Saint-Simon proposa alors à ses hôtes de passer dans la chambre, où se trouvait tout ce qui était nécessaire pour composer le mémoire qu'ils projetaient d'écrire à l'intention du Régent. Le jour commençant à décliner, les valets apportèrent de lourds flambeaux d'argent et allumèrent toutes les chandelles posées aux bras de lumière. Pendant que le duc de La Force et John Law s'installaient commodément dans de larges fauteuils, Fagon fut invité à s'asseoir à la table à écrire et à tailler ses plumes. La calligraphie d'un conseiller d'Etat étant incomparable, il lui revenait naturellement de prendre toutes les notes de séance.

Ainsi, pendant près de deux heures, Saint-Simon, une main derrière le dos, l'autre tenant une longue pipe hollandaise sur laquelle il tirait de petites bouffées, ne cessa, tout en faisant les cent pas, de dicter le résultat de leurs réflexions communes.

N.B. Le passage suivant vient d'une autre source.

(** * p4run.py: the [AppRunner] of p4-utils, embedded and verified

    The development follows [src/p4utils/p4run.py]:
    - Python values as they come out of the JSON configuration;
    - [formatLatency] and [parse_links] (pure, fallible);
    - [AppRunner.__init__], [program_hosts], [program_switches] and
      [run_app] over an explicit world (live interface objects and the
      trace of calls made to the emulator and to the operating system).

    Exceptions are values of [error]; a call that raises leaves the
    effects made so far in the world. *)

From Stdlib Require Import ZArith String Ascii List Bool Lia.
From Stdlib Require Import DecimalString.
From stdpp Require Import gmap strings list.

Set Warnings "-register-all".

Local Open Scope Z_scope.
Local Open Scope string_scope.

(** ** Python values *)

(** What [json.load] yields, with JSON numbers kept to the integers.
    A JSON object is kept as the list of its items. *)
Inductive value : Type :=
| VNone
| VBool (b : bool)
| VInt (n : Z)
| VStr (s : string)
| VList (l : list value)
| VDict (d : list (string * value)).

(** Truth value testing, as in [if link[2]:]. *)
Definition truthy (v : value) : bool :=
  match v with
  | VNone => false
  | VBool b => b
  | VInt n => negb (n =? 0)%Z
  | VStr s => negb (String.eqb s "")
  | VList l => match l with [] => false | _ :: _ => true end
  | VDict d => match d with [] => false | _ :: _ => true end
  end.

(** [d.get(key, default)] and [d[key]] on the items of a dict. *)
Fixpoint dict_lookup (key : string) (d : list (string * value)) : option value :=
  match d with
  | [] => None
  | (k, v) :: d' => if String.eqb k key then Some v else dict_lookup key d'
  end.

Definition dict_get (d : list (string * value)) (key : string) (default : value) : value :=
  match dict_lookup key d with
  | Some v => v
  | None => default
  end.

(** The exceptions the module lets escape. *)
Inductive error : Type :=
| Exception (msg : string)
| AssertionError (msg : string)
| IndexError
| KeyError (key : string)
| TypeError
| AttributeError
| IOError
| ValueError (msg : string)
| SystemExit (code : Z)
| CompilationError
| Raised (what : string).   (* raised inside an external collaborator *)

(** ** Decimal integers: ['%d' % n] and [int(s)] *)

Definition format_d (n : Z) : string := NilZero.string_of_int (Z.to_int n).

Definition is_space (c : ascii) : bool :=
  let n := N_of_ascii c in
  ((n =? 32) || ((9 <=? n) && (n <=? 13)))%N.

Definition digit_of (c : ascii) : option Z :=
  let n := N_of_ascii c in
  if ((48 <=? n) && (n <=? 57))%N then Some (Z.of_N n - 48) else None.

Fixpoint lstrip (s : string) : string :=
  match s with
  | String c s' => if is_space c then lstrip s' else s
  | EmptyString => EmptyString
  end.

(** Digits, then optional trailing white space, and nothing else. *)
Fixpoint all_space (s : string) : bool :=
  match s with
  | EmptyString => true
  | String c s' => is_space c && all_space s'
  end.

Fixpoint digits_value (acc : Z) (s : string) : option Z :=
  match s with
  | EmptyString => Some acc
  | String c s' =>
      match digit_of c with
      | Some d => digits_value (10 * acc + d) s'
      | None => if all_space s then Some acc else None
      end
  end.

Definition unsigned_value (s : string) : option Z :=
  match s with
  | String c _ => match digit_of c with
                  | Some _ => digits_value 0 s
                  | None => None
                  end
  | EmptyString => None
  end.

(** [int(s)] for a string [s] in base 10: surrounding white space, an
    optional sign, at least one digit.  [None] is [ValueError]. *)
Definition py_int (s : string) : option Z :=
  match lstrip s with
  | String "-" s' => Z.opp <$> unsigned_value s'
  | String "+" s' => unsigned_value s'
  | s' => unsigned_value s'
  end.

(** [s[1:]] *)
Definition slice_from_1 (s : string) : string :=
  match s with
  | EmptyString => EmptyString
  | String _ s' => s'
  end.

(** ** Link descriptions and their parsed form *)

(** A link description [[node1, node2, latency, bandwidth, weight]]: two
    node names, then the optional items. *)
Record link_desc : Type := LinkDesc {
  link_0 : string;
  link_1 : string;
  link_opts : list value   (* link[2:] *)
}.

(** The dictionary [link_dict] of [parse_links]. *)
Record link_dict : Type := LinkDict {
  node1 : string;
  node2 : string;
  latency : string;
  bandwidth : value;
  weight : value
}.

Definition set_latency (d : link_dict) (x : string) : link_dict :=
  LinkDict (node1 d) (node2 d) x (bandwidth d) (weight d).
Definition set_bandwidth (d : link_dict) (x : value) : link_dict :=
  LinkDict (node1 d) (node2 d) (latency d) x (weight d).
Definition set_weight (d : link_dict) (x : value) : link_dict :=
  LinkDict (node1 d) (node2 d) (latency d) (bandwidth d) x.

(** The configuration document, as [load_conf] returns it: the
    [topology] block when the key is there, with its three keys, and the
    items of every other key. *)
Record topology_conf : Type := MkTopology {
  t_hosts : list string;
  t_switches : list (string * list (string * value));   (* name, properties *)
  t_links : list link_desc
}.

Record Conf : Type := MkConf {
  conf_topology : option topology_conf;
  conf_items : list (string * value)
}.

(** Python's [str] on a value that is not a string, and on the
    configuration dict: the printed form of numbers, lists and dicts
    belongs to the interpreter. *)
Class Python : Type := {
  py_str : value -> string;
  conf_str : Conf -> string
}.

Definition host_link_message : string :=
  "Hosts should be connected to switches, not ".

Section Links.

Context `{!Python}.

Definition str (v : value) : string :=
  match v with
  | VStr s => s
  | _ => py_str v
  end.

(** [formatLatency]: a string is passed through, anything else is
    printed and suffixed with the unit. *)
Definition formatLatency (latency : value) : string :=
  match latency with
  | VStr s => s
  | _ => py_str latency +:+ "ms"
  end.

(** [link[i]] for an optional item, when [len(link) > i] and the item
    is truthy. *)
Definition given (link : link_desc) (i : nat) : option value :=
  match link_opts link !! (i - 2)%nat with
  | Some v => if truthy v then Some v else None
  | None => None
  end.

(** One iteration of the loop of [parse_links]. *)
Definition parse_link (link : link_desc) : error + link_dict :=
  (* make sure that the endpoints of each link are ordered alphabetically *)
  let '(node_a, node_b) :=
    match String.compare (link_0 link) (link_1 link) with
    | Gt => (link_1 link, link_0 link)
    | _ => (link_0 link, link_1 link)
    end in
  let d := LinkDict node_a node_b "0ms" VNone (VInt 1) in
  let d := match given link 2 with
           | Some v => set_latency d (formatLatency v)
           | None => d
           end in
  let d := match given link 3 with
           | Some v => set_bandwidth d v
           | None => d
           end in
  let d := match given link 4 with
           | Some v => set_weight d v
           | None => d
           end in
  (* Hosts are not allowed to connect to another host. *)
  match String.get 0 (node1 d) with
  | None => inl IndexError
  | Some c1 =>
      if Ascii.eqb c1 "h" then
        match String.get 0 (node2 d) with
        | None => inl IndexError
        | Some c2 =>
            if Ascii.eqb c2 "s" then inr d
            else inl (AssertionError (host_link_message +:+ node2 d))
        end
      else inr d
  end.
(** * Digital Arkshift: emergency-response USSD service

    A shallow embedding of the session state machine
    ([app/ussd/routes.py]), the matching service
    ([app/services/matching_service.py]), the duplicate guard
    ([app/security.py]) and the database models ([app/models.py]),
    followed by the properties established about them.

    Conventions of the embedding.
    - Python [int] is [Z]; Python [float] is idealised as a real number
      ([R]): arithmetic is exact and there is no NaN.  [float('inf')]
      appears only as the result of [calculate_distance] and has its own
      constructor.
    - [str] is [string], read as a sequence of ASCII characters.
    - [datetime] values are microseconds since the epoch ([Z]); every call
      of [datetime.utcnow()] is a separate reading of the clock.
    - A table is the list of its rows in the order a query without
      [ORDER BY] returns them; the sessions table, which is only ever
      addressed through its unique [session_id], is a finite map.
    - [db.session.commit()] is assumed to succeed. *)

From Stdlib Require Import ZArith List String Ascii Bool Lia Reals Lra.
From Stdlib Require Import Permutation Sorted DecimalString.
From stdpp Require Import base option gmap strings.

Import ListNotations.
Open Scope Z_scope.

(* ===================================================================== *)
(** * Python primitives used by the program *)
(* ===================================================================== *)

Module Py.

(** [bool(x)] for an optional float: [None] and [0.0] are falsy. *)
Definition truthy (x : option R) : bool :=
  match x with
  | None => false
  | Some v => if Req_dec_T v 0%R then false else true
  end.

(** [all([...])] *)
Definition all (xs : list (option R)) : bool := forallb truthy xs.

(** [a <= b] and [a < b] on floats, as booleans. *)
Definition fle (a b : R) : bool := if Rle_dec a b then true else false.
Definition flt (a b : R) : bool := if Rlt_dec a b then true else false.
Definition feq (a b : R) : bool := if Req_dec_T a b then true else false.

(** ** Strings *)

Definition code (c : ascii) : N := N_of_ascii c.

Definition is_upper (c : ascii) : bool := (65 <=? code c)%N && (code c <=? 90)%N.
Definition is_lower (c : ascii) : bool := (97 <=? code c)%N && (code c <=? 122)%N.
Definition is_alpha (c : ascii) : bool := is_upper c || is_lower c.
Definition is_digit (c : ascii) : bool := (48 <=? code c)%N && (code c <=? 57)%N.

(** Characters removed by [str.strip()] in the ASCII range. *)
Definition is_space (c : ascii) : bool :=
  ((9 <=? code c)%N && (code c <=? 13)%N)
  || ((28 <=? code c)%N && (code c <=? 32)%N).

Definition lower_char (c : ascii) : ascii :=
  if is_upper c then ascii_of_N (code c + 32) else c.
Definition upper_char (c : ascii) : ascii :=
  if is_lower c then ascii_of_N (code c - 32) else c.

Definition chars (s : string) : list ascii := list_ascii_of_string s.
Definition str (l : list ascii) : string := string_of_list_ascii l.

(** [s.lower()], [s.upper()] *)
Definition lower (s : string) : string := str (map lower_char (chars s)).
Definition upper (s : string) : string := str (map upper_char (chars s)).

(** [s.title()] *)
Fixpoint title_chars (prev_cased : bool) (l : list ascii) : list ascii :=
  match l with
  | [] => []
  | c :: l' =>
      (if is_alpha c
       then (if prev_cased then lower_char c else upper_char c)
       else c) :: title_chars (is_alpha c) l'
  end.
Definition title (s : string) : string := str (title_chars false (chars s)).

(** [s.strip()] *)
Fixpoint lstrip_chars (l : list ascii) : list ascii :=
  match l with
  | c :: l' => if is_space c then lstrip_chars l' else l
  | [] => []
  end.
Definition strip_chars (l : list ascii) : list ascii :=
  rev (lstrip_chars (rev (lstrip_chars l))).
Definition strip (s : string) : string := str (strip_chars (chars s)).

(** [len(s)] *)
Definition len (s : string) : Z := Z.of_nat (String.length s).

(** [s.split('*')[-1]]: the text after the last star. *)
Definition last_field (s : string) : string :=
  str (fold_left
         (fun acc c => if Ascii.eqb c "*"%char then [] else acc ++ [c])
         (chars s) []).

(** [int(s)]: surrounding blanks, an optional sign, decimal digits which
    single underscores may separate.  [None] stands for [ValueError]. *)
Definition digit_val (c : ascii) : Z := Z.of_N (code c - 48).

Fixpoint int_digits (l : list ascii) (acc : Z) (after_digit : bool)
  : option Z :=
  match l with
  | [] => if after_digit then Some acc else None
  | c :: l' =>
      if is_digit c then int_digits l' (10 * acc + digit_val c) true
      else if Ascii.eqb c "_"%char && after_digit then int_digits l' acc false
      else None
  end.

Definition int (s : string) : option Z :=
  match strip_chars (chars s) with
  | c :: ds =>
      if Ascii.eqb c "-"%char then Z.opp <$> int_digits ds 0 false
      else if Ascii.eqb c "+"%char then int_digits ds 0 false
      else int_digits (c :: ds) 0 false
  | [] => None
  end.

(** [str(n)] for an integer. *)
Definition str_int (n : Z) : string := NilZero.string_of_int (Z.to_int n).
(** The text by which an [UploadError] names its cause: [str(e.error)]
    where the [except ApiError] clause builds the message, [str(e)]
    elsewhere. *)
Definition cause_text (host : Host) (e : PyExn) : pystr :=
  match e with
  | ApiError str_e str_error =>
      if is_path_conflict host str_error then str_e else str_error
  | _ => exn_str e
  end.

Definition is_attempt (ev : Event) : bool :=
  match ev with Attempt _ => true | _ => false end.

(** Every sleep among the events lasts [RETRY_DELAY] seconds. *)
Definition fixed_delays (evs : list Event) : Prop :=
  Forall (fun ev => forall s, ev = Slept s -> s = RETRY_DELAY) evs.

(** Every retry (an iteration after the first) comes right after a sleep
    of [RETRY_DELAY] seconds; [prev] is the event before [evs]. *)
Fixpoint retries_delayed (prev : option Event) (evs : list Event) : bool :=
  match evs with
  | [] => true
  | ev :: rest =>
      match ev with
      | Attempt a =>
          if 1 <? a then
            match prev with
            | Some (Slept s) => s =? RETRY_DELAY
            | _ => false
            end
          else true
      | _ => true
      end && retries_delayed (Some ev) rest
  end.

Section LogVocabulary.

Variable W : Type.

(** The computation only adds backend calls to the log. *)
Definition adds_calls {A : Type} (m : Eng W A) : Prop :=
  forall st, exists cs, log (final_state (m st)) = log st ++ List.map Called cs.

End LogVocabulary.

Section SessionVocabulary.

Variable W : Type.
Variable backend : Backend W.

(** The backend serves every session call. *)
Definition accepts_sessions : Prop :=
  (forall data w, exists r w',
      files_upload_session_start backend data w = (Returns r, w')) /\
  (forall data cursor w, exists w',
      files_upload_session_append_v2 backend data cursor w = (Returns tt, w')) /\
  (forall data cursor commit w, exists md w',
      files_upload_session_finish backend data cursor commit w = (Returns md, w')).

(** The events of the append calls with the given data and cursors. *)
Definition append_events (appends : list (bytes * UploadSessionCursor)) : list Event :=
  List.map (fun a => Called (SessionAppend (fst a) (snd a))) appends.

Definition full_chunks (appends : list (bytes * UploadSessionCursor)) : Prop :=
  Forall (fun a => Z.of_nat (List.length (fst a)) = CHUNK_SIZE) appends.

End SessionVocabulary.

Section RunVocabulary.

Variable W : Type.
Variable backend : Backend W.
Variable host : Host.
Variable fuel : nat.
Variables local_path dropbox_folder : pystr.
Variable filename : option pystr.
Variable overwrite : bool.

Local Notation "'file_path'" := (_resolve_local_path host local_path).
Local Notation "'dropbox_path'" :=
  (canonical_remote_path host dropbox_folder filename
     (_resolve_local_path host local_path)).
Local Notation "'file_size'" :=
  (stat_st_size (node host (_resolve_local_path host local_path))).
Local Notation "'body'" :=
  (attempt_body backend host fuel file_path dropbox_path file_size overwrite).
Local Notation "'handler'" := (on_failure host dropbox_path overwrite).

(** The state in which the loop goes on after iteration [attempt] failed
    with [e] in state [st]. *)
Definition after_failure (attempt : Z) (e : PyExn) (st : State W) : State W :=
  final_state (handler attempt e st).
Lemma init_resume_values load path a e o m s :
  path <> "" ->
  load path = Ok (FullCheckpoint e o m s) ->
  e <= arg_epochs a ->
  is_some s = is_some (arg_scheduler a) ->
  exists t' ev',
    __init__ load (resume_from path a) = (Ok tt, t', ev')
    /\ start_epoch t' = e
    /\ model t' = m /\ optimizer t' = o /\ scheduler t' = s
    /\ best_val_loss t' = inf /\ best_avg_val_loss t' = inf
    /\ averaged_model t' = arg_averaged_model a.
Proof.
  intros Hp Hl He Hs. rewrite (init_with_checkpoint load path a Hp).
  unfold _load_from_checkpoint. rewrite Hl.
  destruct a as [ep tl vl sc us w sp cp am spr].
  cbn [arg_epochs arg_scheduler] in He, Hs.
  unfold blank, resume_from.
  cbn [arg_checkpoint_path arg_epochs arg_train_loader arg_val_loader
       arg_scheduler arg_update_sched_on_iter arg_writer arg_save_path
       arg_averaged_model arg_save_preds].
  cbv [bind get modify emit lift when ret raise is_some
       checkpoint_model checkpoint_optimizer checkpoint_epoch
       checkpoint_scheduler set_model set_optimizer set_start_epoch
       set_scheduler set_weight_diff set_best_val_loss set_best_avg_val_loss];
  cbn [writer save_path save_preds train_loader val_loader model optimizer
       scheduler update_sched_on_iter epochs start_epoch averaged_model
       weight_diff best_val_loss best_avg_val_loss].
  destruct sc as [n|], s as [n'|]; try discriminate Hs; cbn;
    (destruct (Z.gtb_spec e ep); [lia|]);
    do 2 eexists; (split; [reflexivity|]); cbn; tauto.
Qed.

(** X5.  Round trip of [most_recent.pt].  The checkpoint written at the
    end of an epoch holds the model, optimizer and scheduler states
    reached there; a [Trainer] built with the same arguments from that
    checkpoint starts with these states, but with both best-loss
    trackers back at infinity and with the averaged model given to the
    constructor. *)
Theorem resume_restores_steps_but_not_trackers :
  forall load a metrics t ev0 sp,
    __init__ load a = (Ok tt, t, ev0) ->
    save_path t = Some sp ->
    tb_safe t = true ->
    forall k,
      start_epoch t + Z.of_nat k < epochs t ->
      let tk := after_epochs metrics t (S k) in
      let ck := FullCheckpoint (start_epoch t + Z.of_nat k + 1)
                               (optimizer tk) (model tk) (scheduler tk) in
      In (TorchSave ck (checkpoint_file sp "most_recent.pt"))
         (events_of (epoch_run metrics t k))
      /\ forall load' path,
          path <> "" ->
          load' path = Ok ck ->
          exists t' ev',
            __init__ load' (resume_from path a) = (Ok tt, t', ev')
            /\ model t' = model tk /\ optimizer t' = optimizer tk
            /\ scheduler t' = scheduler tk
            /\ best_val_loss t' = inf /\ best_avg_val_loss t' = inf
            /\ averaged_model t' = arg_averaged_model a.
Proof.
  intros load a metrics t ev0 sp Hinit Hsp Htb k Hlt tk ck.
  assert (Hok : setup_ok sp t) by (split; assumption).
  destruct (init_spec _ _ _ _ Hinit) as (_ & _ & _ & Hep & Hsc & _).
  destruct (after_epochs_setup metrics sp t Hok k) as [Hokk _].
  destruct (after_epochs_setup metrics sp t Hok (S k)) as [_ Hsk].
  destruct (epoch_body_more metrics (start_epoch t + Z.of_nat k) _ sp Hokk)
    as (t1 & evs & E & _ & _ & _ & _ & _ & _ & _ & _ & Hin).
  assert (Etk : tk = t1).
  { unfold tk. cbn [after_epochs]. now rewrite E. }
  assert (Erun : epoch_run metrics t k = (Ok tt, t1, evs)) by exact E.
  split.
  { rewrite Erun. unfold ck. rewrite Etk. exact Hin. }
  intros load' path Hp Hl.
  destruct (init_resume_values load' path a _ _ _ _ Hp Hl)
    as (t' & ev' & Ei & _ & M & O & C & B & B' & A).
  - rewrite <- Hep. lia.
  - fold tk in Hsk. destruct Hsk as (_ & _ & _ & _ & _ & _ & _ & _ & Hsck & _).
    now rewrite Hsck, Hsc.
  - exists t', ev'. repeat split; assumption.
Qed.

(** X6.  Without a save path, [_end_loop] hands nothing to [torch.save]
    or [np.save] and leaves both best-loss trackers as they were,
    whatever the losses of the epoch and whether it returns or raises.
    It raises, an [AttributeError] from [_write_to_tb], exactly when a
    writer, a validation loader and an averaged model are present
    without a scheduler, and returns normally otherwise. *)
Theorem end_loop_without_save_path :
  forall m epoch t,
    save_path t = None ->
    exists r t' evs,
      _end_loop m epoch t = (r, t', evs)
      /\ (r = Ok tt <-> tb_safe t = true)
      /\ (r = Raise AttributeError <-> tb_safe t = false)
      /\ saved_objs evs = [] /\ np_saves evs = []
      /\ best_val_loss t' = best_val_loss t
      /\ best_avg_val_loss t' = best_avg_val_loss t.
Proof.
  intros m epoch t.
  destruct t as [w spo spr tl vl mo op sc us ep se am wd b1 b2].
  unfold tb_safe, tb_needs_scheduler. cbn. intros ->.
  destruct w, vl, am as [a|], sc as [n|]; run_monad;
    do 3 eexists; (split; [reflexivity|]); cbn;
    repeat split; try reflexivity; try discriminate; auto.
Qed.

(** X7.  For a [Trainer] built without a validation loader, every epoch
    completes, writes neither [best_model.pt] nor
    [best_averaged_model.pt], and leaves both trackers at infinity. *)
Theorem no_validation_no_best_checkpoint :
  forall load a metrics t ev0 sp,
    __init__ load a = (Ok tt, t, ev0) ->
    save_path t = Some sp ->
    val_loader t = false ->
    forall k,
      let run := epoch_run metrics t k in
      result_of run = Ok tt
      /\ writes (checkpoint_file sp "best_model.pt") (events_of run) = false
      /\ writes (checkpoint_file sp "best_averaged_model.pt") (events_of run) = false
      /\ best_val_loss (after_epochs metrics t (S k)) = inf
      /\ best_avg_val_loss (after_epochs metrics t (S k)) = inf.
Proof.
  intros load a metrics t ev0 sp Hinit Hsp Hvl.
  assert (Htb : tb_safe t = true).
  { unfold tb_safe, tb_needs_scheduler. rewrite Hvl.
    now rewrite andb_false_r. }
  assert (Hok : setup_ok sp t) by (split; assumption).
  destruct (init_spec _ _ _ _ Hinit) as (_ & _ & _ & _ & _ & _ & Hb & Ha).
  assert (Hinv : forall k, best_val_loss (after_epochs metrics t k) = inf
                           /\ best_avg_val_loss (after_epochs metrics t k) = inf
                           /\ setup_ok sp (after_epochs metrics t k)
                           /\ val_loader (after_epochs metrics t k) = false).
  { induction k as [|k (IB & IA & IOk & IV)]; [cbn; auto|].
    destruct (epoch_body_spec metrics (start_epoch t + Z.of_nat k) _ sp IOk)
      as (t' & evs & E & S' & _ & _ & _ & Hb' & _ & Ha' & _).
    cbn [after_epochs]. rewrite E. cbn [state_of fst snd].
    rewrite IV in Hb', Ha'. rewrite andb_false_r in Ha'. cbn [andb] in *.
    pose proof S' as (_ & _ & _ & _ & Hvl' & _).
    split; [congruence|]. split; [congruence|].
    split; [eapply setup_ok_preserved; eauto | congruence]. }
  intros k run.
  destruct (Hinv k) as (IB & IA & IOk & IV).
  destruct (Hinv (S k)) as (IB' & IA' & _).
  destruct (epoch_body_spec metrics (start_epoch t + Z.of_nat k) _ sp IOk)
    as (t' & evs & E & _ & _ & _ & _ & _ & Hw & _ & Haw).
  assert (Erun : run = (Ok tt, t', evs)) by exact E.
  rewrite Erun. cbn [result_of events_of fst snd].
  rewrite Hw, Haw, IV, andb_false_r. cbn. auto.
Qed.
(** * Task21: gas-level monitor (ESP32-C3 sketch [Task21.ino])

    A shallow embedding of the sketch's three loop phases [updateState],
    [display] and [buzzerHandler], and of the loop body of [task], followed
    by the properties of the filter, the classifier, the buzzer waveform and
    the settings menu.

    Numbers are [Z]; every conversion to a narrower C type is written out
    ([to_uint8], [to_uint16], [to_int8], [to_uint32]).  Arithmetic on [int]
    (32 bits on this target) is exact on the 16-bit operands the sketch
    feeds it, so it is plain [Z] arithmetic, with [Z.quot] and [Z.rem] for
    the truncating division and remainder of C. *)

From Stdlib Require Import String ZArith Lia List Bool.
Import ListNotations.
Local Open Scope Z_scope.

(** ** Machine integers *)

Definition to_uint8 (x : Z) : Z := x mod 2 ^ 8.
Definition to_uint16 (x : Z) : Z := x mod 2 ^ 16.
Definition to_uint32 (x : Z) : Z := x mod 2 ^ 32.
Definition to_int8 (x : Z) : Z := (x + 2 ^ 7) mod 2 ^ 8 - 2 ^ 7.

Definition is_uint16 (x : Z) : Prop := 0 <= x < 2 ^ 16.
Definition is_uint32 (x : Z) : Prop := 0 <= x < 2 ^ 32.

(** ** Pins *)

Definition ARGB_PIN : Z := 8.
Definition SENSOR_PIN : Z := 4.
Definition BUZZER_PIN : Z := 10.

(** ** Data *)

(** [typedef enum { Ok, Control, Critical } State;] *)
Inductive State : Type := Ok | Control | Critical.

Definition State_eqb (a b : State) : bool :=
  match a, b with
  | Ok, Ok | Control, Control | Critical, Critical => true
  | _, _ => false
  end.

(** [struct Setting], with its default member initialisers. *)
Record Setting : Type := mkSetting {
  buzzer_en : bool;
  medium_threshold : Z;          (* uint16_t *)
  high_threshold : Z;            (* uint16_t *)
  gradient_led_display : bool
}.

Definition default_setting : Setting :=
  {| buzzer_en := false;
     medium_threshold := 1000;
     high_threshold := 2000;
     gradient_led_display := false |}.

Definition Setting_wf (s : Setting) : Prop :=
  is_uint16 (medium_threshold s) /\ is_uint16 (high_threshold s).

(** One pixel of the LED strip: three bytes. *)
Record CRGB : Type := mkCRGB { red : Z; green : Z; blue : Z }.

(** The three-argument constructor [CRGB(r, g, b)] takes [uint8_t]s. *)
Definition CRGB_rgb (r g b : Z) : CRGB :=
  mkCRGB (to_uint8 r) (to_uint8 g) (to_uint8 b).
(* ===== verification/_CoqProject ===== *)
-Q . S2P
Prelude.v
F64.v
Prog.v
RustStr.v
SocketAddr.v
Authz.v
Types.v
Keys.v
Timestamp.v
Config.v
Clock.v
Records.v
Planning.v
TimelineState.v
Quota.v
ConfigValidation.v
MemoryStore.v
MemoryRequests.v
MemoryRace.v
TimelineCache.v
Authority.v
TimelineAuthority.v
Generator.v
GeneratorPool.v
GeneratorRuntime.v
Renewal.v
Drift.v
Admission.v
Flight.v
Loading.v
Proxy.v
Contention.v
Lease.v
Claims.v
Failover.v
Plane.v
Allocation.v
Transfer.v
System.v
PlaneSystem.v
PlaneSpec.v
PlanePrograms.v
PlaneTheorems.v
Scenario.v
PlaneScenario.v
Idempotency.v
EtcdKv.v
EtcdJson.v
EtcdPages.v
EtcdThreads.v
EtcdGenerators.v
EtcdSystem.v
EtcdScenario.v
EtcdRequests.v
EtcdIdempotency.v
EtcdTimelines.v
EtcdIndex.v
EtcdListing.v
EtcdLimit.v
EtcdTimelineScenario.v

Lorsqu'un mot lui manquait, qu'une expression lui résistait ou que la passion l'étreignait au point de lui faire perdre le fil de sa pensée, il fixait avec vénération le grand portrait de Louis XIII suspendu dans l'entrefenêtre et rappelait, à haute voix, que sous son règne on tranchait, d'un bon coup de hache, le cou des mécontents, des conspirateurs et des nobles révoltés, puis il reprenait sa marche à travers la vaste pièce. La dictée dura jusqu'à neuf heures du soir ; il fut convenu ensuite de faire porter le mémoire à l'abbé Dubois et au garde des Sceaux.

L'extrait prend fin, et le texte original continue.